Mais depuis une ou deux générations, nous assistons à l’avènement du jetable. Du coup, nous n’entretenons plus le même rapport avec les choses. Les traitant de haut, nous ne leur portons ni attachement ni affection. Elles sont usées par nous, dans l’indifférence. Arrive le moment où elles se montrent moins efficaces, nous les fourrons sans ménagement dans le sac-poubelle. Hop là, un bon débarras ! Ni vu, ni connu. Tout cela ne nous éduque pas dans le sens de l’attention du respect, encore moins de la douceur et de l’harmonie. Il arrive bien souvent qu’inconsciemment, aux heures de nos désœuvrements, nous nous agacions de la présence des choses, parce qu’elles nous renvoient l’image de nos propres désarrois.

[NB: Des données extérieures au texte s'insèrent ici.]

(* ===== verification/AdmissionToken.v ===== *)
(** * Single-use admission tokens

    [src/governor/admission_token.cpp], [include/prisminfer/admission_token.h]
    and the receipt side of [src/governor/supervisor_admission.cpp]
    ([consume_for_token], the two compare-exchange sequence counters): tokens,
    issuers, the interleavings the atomics allow, and the world in which
    receipts, issuers and tokens are created, copied, moved and consumed. *)

From S2P Require Import Prelude.
From S2P Require Import CheckedArithmetic.
From S2P Require Import MemoryCap.
From S2P Require Import HostAdmission.
From S2P Require Import GpuTelemetry.
From S2P Require Import SupervisorAdmission.
From S2P Require Import PreAdmission.
From S2P Require Import PostAdmission.
Import CheckedArithmetic MemoryCap HostAdmission GpuTelemetry SupervisorAdmission PreAdmission PostAdmission.

Module AdmissionTokens.

(** ** Data *)

Inductive AdmissionTokenStatus :=
| Issued | Consumed | InvalidReceipt | InvalidCellIdentity | InvalidTime | ReceiptAlreadyUsed
| IssuerCapacityExhausted | TokenSequenceExhausted | ForeignIssuer | TokenAlreadyConsumed
| TokenCellMismatch | InvalidWorkerIdentity | TokenWorkerMismatch | TokenExpired
| SupervisorStateInvalid.

#[export] Instance token_status_eq_dec : EqDecision AdmissionTokenStatus.
Proof. solve_decision. Defined.

Record AdmissionWorkerIdentity := mkWorker {
  aw_root_process_id : Z;
  aw_job_identity : string;
  aw_executable_identity : string;
}.

#[export] Instance worker_eq_dec : EqDecision AdmissionWorkerIdentity.
Proof. solve_decision. Defined.

Definition worker_identity_missing (worker : AdmissionWorkerIdentity) : bool :=
  (aw_root_process_id worker =? 0) || str_empty (aw_job_identity worker) ||
  str_empty (aw_executable_identity worker).

Record AdmissionToken := mkToken {
  at_issuer_id : Z;
  at_token_id : Z;
  at_receipt_id : Z;
  at_cell : AdmissionCellIdentity;
  at_worker : AdmissionWorkerIdentity;
  at_issued_monotonic_milliseconds : Z;
  at_expires_monotonic_milliseconds : Z;
  at_effective_cap_bytes : Z;
  at_active : bool;
}.

#[export] Instance token_eq_dec : EqDecision AdmissionToken.
Proof. solve_decision. Defined.

(** [AdmissionToken::invalidate] writes the default value of every field. *)
Definition invalidated : AdmissionToken :=
  mkToken 0 0 0 default_AdmissionCellIdentity (mkWorker 0 "" "") 0 0 0 false.

(** [operator=(AdmissionToken&&)] between two objects: the target receives
    the fields and the activity flag, the source is invalidated. *)
Definition move_token (other : AdmissionToken) : AdmissionToken * AdmissionToken :=
  (other, invalidated).

Record AdmissionTokenIssuer := mkIssuer {
  ai_issuer_id : Z;
  ai_next_token_id : Z;
  ai_used_receipt_ids : list Z;  (** the first [used_receipt_count_] slots *)
}.

Definition kMaximumReceipts : nat := 64.

(** The uncontended path of the compare-exchange loop; 0 on exhaustion. *)
Definition next_issuer_id (sequence : Z) : Z * Z :=
  if (sequence =? 0) || (sequence =? u64_max) then (0, sequence)
  else (sequence, sequence +64 1).

Definition new_issuer (issuer_id : Z) : AdmissionTokenIssuer := mkIssuer issuer_id 1 [].

(** ** Operations *)

Definition receipt_invalid_for_token (issuer_id : Z) (receipt : PostContextAdmissionReceipt) : bool :=
  (issuer_id =? 0) || (por_receipt_id receipt =? 0) ||
  negb (gcp_accepted (validate_gpu_hard_cap (por_policy_ceiling_bytes receipt))) ||
  (por_requested_tier_bytes receipt =? 0) ||
  (por_policy_ceiling_bytes receipt <? por_requested_tier_bytes receipt) ||
  (por_effective_cap_bytes receipt =? 0) ||
  (por_requested_tier_bytes receipt <? por_effective_cap_bytes receipt) ||
  (por_effective_cap_bytes receipt <? por_predicted_gpu_peak_bytes receipt).

Record IssueResult := mkIssueResult {
  ir_status : AdmissionTokenStatus;
  ir_token : option AdmissionToken;
  ir_issuer : AdmissionTokenIssuer;
  ir_store : ReceiptStore;
}.

(** [AdmissionTokenIssuer::issue]; the mutex makes the whole call one step of
    the issuer, and the receipt flag is updated by one atomic exchange. *)
Definition issue (issuer : AdmissionTokenIssuer) (store : ReceiptStore)
    (receipt : PostContextAdmissionReceipt) (cell : AdmissionCellIdentity)
    (worker : AdmissionWorkerIdentity) (now validity : Z) : IssueResult :=
  let refuse status := mkIssueResult status None issuer store in
  let guard_age := stp_maximum_guard_age_milliseconds (por_timing receipt) in
  if receipt_invalid_for_token (ai_issuer_id issuer) receipt then refuse InvalidReceipt
  else if negb (admission_cell_identity_valid cell) || negb (cell_eqb (por_cell receipt) cell) then
    refuse InvalidCellIdentity
  else if worker_identity_missing worker then refuse InvalidWorkerIdentity
  else if (now =? 0) || (now <? por_evaluation_monotonic_milliseconds receipt) ||
          (validity =? 0) || (guard_age <? validity) then refuse InvalidTime
  else
  match checked_add_u64 now validity with
  | None => refuse InvalidTime
  | Some requested_expires =>
  match checked_add_u64 (por_evaluation_monotonic_milliseconds receipt) guard_age with
  | None => refuse InvalidTime
  | Some receipt_expires =>
  if receipt_expires <=? now then refuse InvalidTime
  else
  let expires := Z.min requested_expires receipt_expires in
  if existsb (Z.eqb (por_receipt_id receipt)) (ai_used_receipt_ids issuer) then
    refuse ReceiptAlreadyUsed
  else if Nat.eqb (length (ai_used_receipt_ids issuer)) kMaximumReceipts then
    refuse IssuerCapacityExhausted
  else if (ai_next_token_id issuer =? 0) || (ai_next_token_id issuer =? u64_max) then
    refuse TokenSequenceExhausted
  else
  let (consumed, store') := consume_for_token receipt store in
  if negb consumed then mkIssueResult ReceiptAlreadyUsed None issuer store'
  else
    mkIssueResult Issued
      (Some (mkToken (ai_issuer_id issuer) (ai_next_token_id issuer) (por_receipt_id receipt)
               cell worker now expires (por_effective_cap_bytes receipt) true))
      {| issuer with
         ai_next_token_id := ai_next_token_id issuer +64 1;
         ai_used_receipt_ids := ai_used_receipt_ids issuer ++ [por_receipt_id receipt] |}
      store'
  end end.

(** The status the second half of [consume] reports if it wins the exchange. *)
Definition terminal_status (token : AdmissionToken) (cell : AdmissionCellIdentity)
    (worker : AdmissionWorkerIdentity) (now : Z) : AdmissionTokenStatus :=
  if negb (admission_cell_identity_valid cell) || negb (cell_eqb (at_cell token) cell) then
    TokenCellMismatch
  else if worker_identity_missing worker || negb (bool_decide (at_worker token = worker)) then
    TokenWorkerMismatch
  else if (now <? at_issued_monotonic_milliseconds token) ||
          (at_expires_monotonic_milliseconds token <? now) then TokenExpired
  else Consumed.

(** [AdmissionTokenIssuer::consume] up to the exchange: either an early
    answer or the status to report on winning it. *)
Definition consume_check (issuer : AdmissionTokenIssuer) (token : AdmissionToken)
    (cell : AdmissionCellIdentity) (worker : AdmissionWorkerIdentity) (now : Z)
    : AdmissionTokenStatus + AdmissionTokenStatus :=
  if negb (at_active token) then inl TokenAlreadyConsumed
  else if at_issuer_id token <>z ai_issuer_id issuer then inl ForeignIssuer
  else inr (terminal_status token cell worker now).

(** The compare-exchange and everything after it. *)
Definition consume_commit (token : AdmissionToken) (terminal : AdmissionTokenStatus)
    : (AdmissionTokenStatus * Z) * AdmissionToken :=
  if negb (at_active token) then ((TokenAlreadyConsumed, 0), token)
  else
    let token' := {| token with at_active := false |} in
    match terminal with
    | TokenCellMismatch => ((TokenCellMismatch, 0), token')
    | TokenWorkerMismatch => ((TokenWorkerMismatch, 0), token')
    | TokenExpired => ((TokenExpired, 0), token')
    | _ => ((Consumed, at_effective_cap_bytes token), token')
    end.

(** The call when no other thread runs in between. *)
Definition consume (issuer : AdmissionTokenIssuer) (token : AdmissionToken)
    (cell : AdmissionCellIdentity) (worker : AdmissionWorkerIdentity) (now : Z)
    : (AdmissionTokenStatus * Z) * AdmissionToken :=
  match consume_check issuer token cell worker now with
  | inl status => ((status, 0), token)
  | inr terminal => consume_commit token terminal
  end.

Le confinement est l’occasion de réapprendre la valeur des choses qui nous entourent. Celles-ci, nous le savons, ont une âme, même un bout de ruban, même une épingle. Elles ont acquis une âme, pour avoir été les témoins de notre vie. Elles conservent précieusement nos souvenirs, que nous avons relégués aux oubliettes. Elles peuvent nous être d’un soutien secourable si nous consentons à en faire des interlocuteurs valables. Elles sont là, pour nous rappeler que la vie n’est pas forcément un gâchis total. Elles sont là pour nous appeler à la fidélité.
Après notre rapport avec les choses, venons-en à celui, plus complexe, que nous entretenons avec les êtres. Le confinement crée des conditions pour vivre en compagnie des êtres qui nous sont chers, nuit et jour, sans une seconde de séparation. Au lieu de nous en réjouir, nous voilà paniqués. Jusqu’ici en effet, nous n’avons pas conçu la vie ainsi ; chacun a ses occupations, jouit des possibilités d’évasion. On découvre, effarés, qu’un tête-à-tête permanent est un casse-tête, que trop de promiscuité tue la vraie intimité. On en vient à avoir la nostalgie d’une certaine distanciation. Or, justement, en même temps que le confinement, on nous recommande de garder une « distance sociale », et si possible de ne pas se toucher. Cette situation, apparemment contradictoire, nous incite à une réflexion plus fine. Dans notre société, les sentiments d’affection s’expriment par un ensemble de paroles et de gestes très démonstratifs, une effusion ignorant les barrières. On s’adore, on s’embrasse, on baigne sans répit dans une mare de sentimentalité. C’est certes tout ce qu’il y a de positif. Sauf qu’en vase clos, pour peu que survienne un accroc, ces mêmes paroles et gestes, prononcées, effectués machinalement, ou devenus trop envahissants, étouffants, dégénèrent en chamailleries, quand ce n’est pas en violence.
Me revient alors en mémoire l’injonction de Confucius qui prônait dans les relations humaines, le « li », terme qu’on peut traduire par « le rituel du respect mutuel », un rituel fondé sur le principe de la distance juste. Selon le sage, seul ce principe permet de rendre durable l’attachement le plus profond. À partir de ce principe d’ailleurs, ses disciples conseillaient d’introduire dans le lien conjugal une forme d’amour courtois où chaque conjoint traite l’autre en hôte d’honneur. Les circonstances actuelles, pleines de paradoxe, me poussent ici à rappeler ce que Confucius avait proposé, 2 500 ans auparavant ; mais je mesure parfaitement ce qu’il peut y avoir d’inconcevable pour les gens d’aujourd’hui.
Après le rapport avec les choses et les êtres, comment ne pas aborder enfin le rapport avec soi-même. Dans le confinement, le sentiment qui domine chez chacun est la peur de se trouver seul à seul avec son ombre. Inévitablement, nous pensons à notre cher Pascal qui déplore que l’homme ne sache pas demeurer dans une chambre ; en proie au divertissement, il cherche à se fuir pour ne pas dévisager le destin, le sien. Entre quatre murs où rien d’inespéré ne peut advenir, quel mortel ennui ! Pourtant, la chambre peut contenir plus de présence et de richesse qu’on imagine. Il y a la mémoire de notre passé chargé d’orages, de remords, mais également de moment de félicité, il y a le présent à méditer et à métamorphoser, un présent bouleversé cette fois-ci par les actes héroïques des soignants et de tous ceux qui aident ; par les SMS reçus, qui donnent lieu à un authentique partage dans l’épreuve ; il y a le futur à préparer, un futur ouvert qui ne sera plus comme avant.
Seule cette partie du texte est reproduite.